# [Task instructions]
Retype, exactly as they appear below, the lines between the line holding "revert done r0" and the line holding "- destruct (ex", both ends included.
#### The input
(* ===== verification/Exchanger.v ===== *)
(** * Forwarding (src/exchanger, src/logging)

    The counters of the process and the forwarder of queries that are not
    about Mesos.  An exchanger ([dns.Client] below its decorators) acts on a
    world [W]; the counters it is instrumented with are part of the state it
    acts on. *)

From S2P Require Import Prelude GoStrings GoNet Dns.

(** ** Counters *)

Inductive Counter :=
| MesosRequests | MesosSuccess | MesosNXDomain | MesosFailed
| NonMesosRequests | NonMesosSuccess | NonMesosNXDomain | NonMesosFailed
| NonMesosForwarded.

#[export] Instance Counter_eq_dec : EqDecision Counter.
Proof. solve_decision. Defined.

(** The values of the counters, unsigned 64-bit numbers. *)
Definition LogOut : Type := Counter → Z.

Definition CurLog : LogOut := λ _, 0%Z.

Definition Inc (c : Counter) (l : LogOut) : LogOut :=
  λ d, if decide (d = c) then ((l d + 1) mod 2 ^ 64)%Z else l d.

Definition LogCounter_String (l : LogOut) (c : Counter) : string := utoa (l c).

(** ** Exchangers *)

Section exchanger.
Context {W : Type}.

(** Reply, round-trip time and error. *)
Definition Exchange : Type :=
  Msg → string → LogOut * W → (option Msg * Z * error) * (LogOut * W).

Definition Decorator : Type := Exchange → Exchange.

Definition Decorate (ex : Exchange) (ds : list Decorator) : Exchange :=
  foldl (λ decorated decorate, decorate decorated) ex ds.

(** Logging an error has no effect on the state of the program. *)
Definition ErrorLogging : Decorator := λ ex m a st, ex m a st.

Definition Instrumentation (total success failure : Counter) : Decorator :=
  λ ex m a st,
    let '((r, rtt, err), (l, w)) := ex m a st in
    let l := Inc total l in
    let l := match err with Some _ => Inc failure l | None => Inc success l end in
    ((r, rtt, err), (l, w)).

(** The error of a forwarder is a [ForwardError] or the error of the last
    exchange. *)
Inductive forward_error :=
| ForwardError (addrs : list string) (proto : string)
| ExchangeError (e : string).

Definition Forwarder : Type :=
  Msg → string → LogOut * W → (option Msg * option forward_error) * (LogOut * W).

(** The loop over the addresses, with the named results [r] and [err]. *)
Fixpoint forward_loop (ex : Exchange) (m : Msg) (addrs : list string)
    (r : option Msg) (err : error) (st : LogOut * W) : (option Msg * error) * (LogOut * W) :=
  match addrs with
  | [] => ((r, err), st)
  | a :: addrs =>
      let '((r, _, err), st) := ex m (JoinHostPort a "53") st in
      match err with
      | None => ((r, err), st)
      | Some _ => forward_loop ex m addrs r err st
      end
  end.

Definition NewForwarder (addrs : list string) (exs : gmap string Exchange) : Forwarder :=
  λ m proto st,
    match exs !! proto with
    | Some ex =>
        if (length addrs =? 0)%nat then ((None, Some (ForwardError addrs proto)), st)
        else
          let '((r, err), st) := forward_loop ex m addrs None None st in
          ((r, ExchangeError <$> err), st)
    | None => ((None, Some (ForwardError addrs proto)), st)
    end.

(** The method of a [Forwarder], which is a function. *)
Definition Forward (f : Forwarder) (m : Msg) (proto : string) (st : LogOut * W) :
    (option Msg * option forward_error) * (LogOut * W) := f m proto st.

(** ** Properties *)

(** The state after failing exchanges with [failed], and the last error. *)
Inductive all_fail (ex : Exchange) (m : Msg) : list string → error → LogOut * W → LogOut * W → Prop :=
| fail_nil st : all_fail ex m [] None st st
| fail_snoc addrs a e0 r t e st st' st'' :
    all_fail ex m addrs e0 st st' →
    ex m (JoinHostPort a "53") st' = ((r, t, Some e), st'') →
    all_fail ex m (addrs ++ [a]) (Some e) st st''.

Lemma forward_loop_spec ex m addrs done r0 e0 st0 st :
  all_fail ex m done e0 st0 st →
  let '((r, err), st') := forward_loop ex m addrs r0 e0 st in
  match err with
  | None =>
      (∃ tried a rest t st1, addrs = tried ++ a :: rest
         ∧ (∃ e1, all_fail ex m (done ++ tried) e1 st0 st1)
         ∧ ex m (JoinHostPort a "53") st1 = ((r, t, None), st'))
      ∨ (addrs = [] ∧ e0 = None)
  | Some e => all_fail ex m (done ++ addrs) (Some e) st0 st'
  end.
Proof.
  revert done r0 e0 st. induction addrs as [|a addrs IH]; intros dn r0 e0 st Hf; cbn [forward_loop].
  - destruct e0; [by rewrite app_nil_r|by right].
  - destruct (ex m (JoinHostPort a "53") st) as [[[r t] [e|]] st1] eqn:E.
    + pose proof (fail_snoc ex m dn a e0 r t e st0 st st1 Hf E) as Hf'.
      specialize (IH (dn ++ [a]) r (Some e) st1 Hf').
      destruct (forward_loop ex m addrs r (Some e) st1) as [[r2 [e2|]] st2].
      * by rewrite <-app_assoc in IH.
      * destruct IH as [(tried & b & rest & t2 & s2 & -> & (e1 & Ha) & Hb)|[_ [=]]].
        left. exists (a :: tried), b, rest, t2, s2. split_and!; [done| |done].
        exists e1. by rewrite <-app_assoc in Ha.
    + left. exists [], a, addrs, t, st. split_and!; [done| |done].
      exists e0. by rewrite app_nil_r.
Qed.

(** C39: the forwarder tries the addresses in their order, port 53, and stops
    at the first that answers: a reply without error comes from an address all
    of whose predecessors failed, an exchange error means that every address
    failed and is the error of the last one, and [ForwardError] is returned
    exactly when there is no exchanger for the protocol or no address, without
    any exchange. *)
Theorem NewForwarder_first addrs exs m proto st :
  let '((r, err), st') := NewForwarder addrs exs m proto st in
  match err with
  | None => ∃ ex tried a rest e t st1, exs !! proto = Some ex ∧ addrs = tried ++ a :: rest
      ∧ all_fail ex m tried e st st1 ∧ ex m (JoinHostPort a "53") st1 = ((r, t, None), st')
  | Some (ExchangeError e) => ∃ ex, exs !! proto = Some ex ∧ addrs ≠ []
      ∧ all_fail ex m addrs (Some e) st st'
  | Some (ForwardError addrs' proto') =>
      r = None ∧ st' = st ∧ addrs' = addrs ∧ proto' = proto ∧ (exs !! proto = None ∨ addrs = [])
  end.
Proof.
  unfold NewForwarder. destruct (exs !! proto) as [ex|] eqn:Ex; [|naive_solver].
  destruct addrs as [|a addrs]; [cbn; naive_solver|]. cbn [length Nat.eqb].
  pose proof (forward_loop_spec ex m (a :: addrs) [] None None st st (fail_nil ex m st)) as H.
  destruct (forward_loop ex m (a :: addrs) None None st) as [[r [e|]] st']; cbn [fmap option_fmap option_map].
  - eauto.
  - destruct H as [(tried & b & rest & t & st1 & Ha & (e1 & Hf) & Hb)|[[=] _]].
    exists ex, tried, b, rest, e1, t, st1. split_and!; done.
Qed.

(** An instrumented exchange counts once in the total and once in
    exactly one of success and failure, and leaves the other counters alone. *)
Theorem Instrumentation_counts total success failure ex m a l w :
  total ≠ success → total ≠ failure → success ≠ failure →
  (∀ l, (ex m a (l, w)).2.1 = l) →
  let '((r, t, err), (l', _)) := Decorate ex [ErrorLogging; Instrumentation total success failure] m a (l, w) in
  l' total = ((l total + 1) mod 2 ^ 64)%Z
  ∧ (match err with
     | None => l' success = ((l success + 1) mod 2 ^ 64)%Z ∧ l' failure = l failure
     | Some _ => l' failure = ((l failure + 1) mod 2 ^ 64)%Z ∧ l' success = l success
     end)
  ∧ (∀ c, c ≠ total → c ≠ success → c ≠ failure → l' c = l c).
Proof.
  intros H1 H2 H3 Hl. cbn [Decorate foldl]. unfold Instrumentation, ErrorLogging.
  specialize (Hl l). destruct (ex m a (l, w)) as [[[r t] err] [l1 w1]]. cbn in Hl. subst l1.
  destruct err; unfold Inc; split_and!; intros; repeat case_decide; congruence.
Qed.
End exchanger.

(** The last of two addresses answers. *)
Lemma Instrumentation_counts_witness :
  let ex : Exchange (W := nat) := λ m a '(l, w), ((Some m, 3%Z, None), (l, S w)) in
  let '(_, (l', _)) := Decorate ex [ErrorLogging; Instrumentation NonMesosForwarded NonMesosSuccess NonMesosFailed]
    Msg0 "8.8.8.8:53" (CurLog, 0%nat) in
  l' NonMesosForwarded = 1%Z ∧ l' NonMesosSuccess = 1%Z ∧ l' NonMesosFailed = 0%Z.
Proof.
  pose proof (Instrumentation_counts (W := nat) NonMesosForwarded NonMesosSuccess NonMesosFailed
    (λ m a '(l, w), ((Some m, 3%Z, None), (l, S w))) Msg0 "8.8.8.8:53" CurLog 0%nat) as H.
  cbn in H |- *. destruct H as (H1 & [H2 H3] & _); [done..|].
  split_and!; [exact H1|exact H2|exact H3].
Defined.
########
# [Result for this task]
  revert done r0 e0 st. induction addrs as [|a addrs IH]; intros dn r0 e0 st Hf; cbn [forward_loop].
  - destruct e0; [by rewrite app_nil_r|by right].
  - destruct (ex m (JoinHostPort a "53") st) as [[[r t] [e|]] st1] eqn:E.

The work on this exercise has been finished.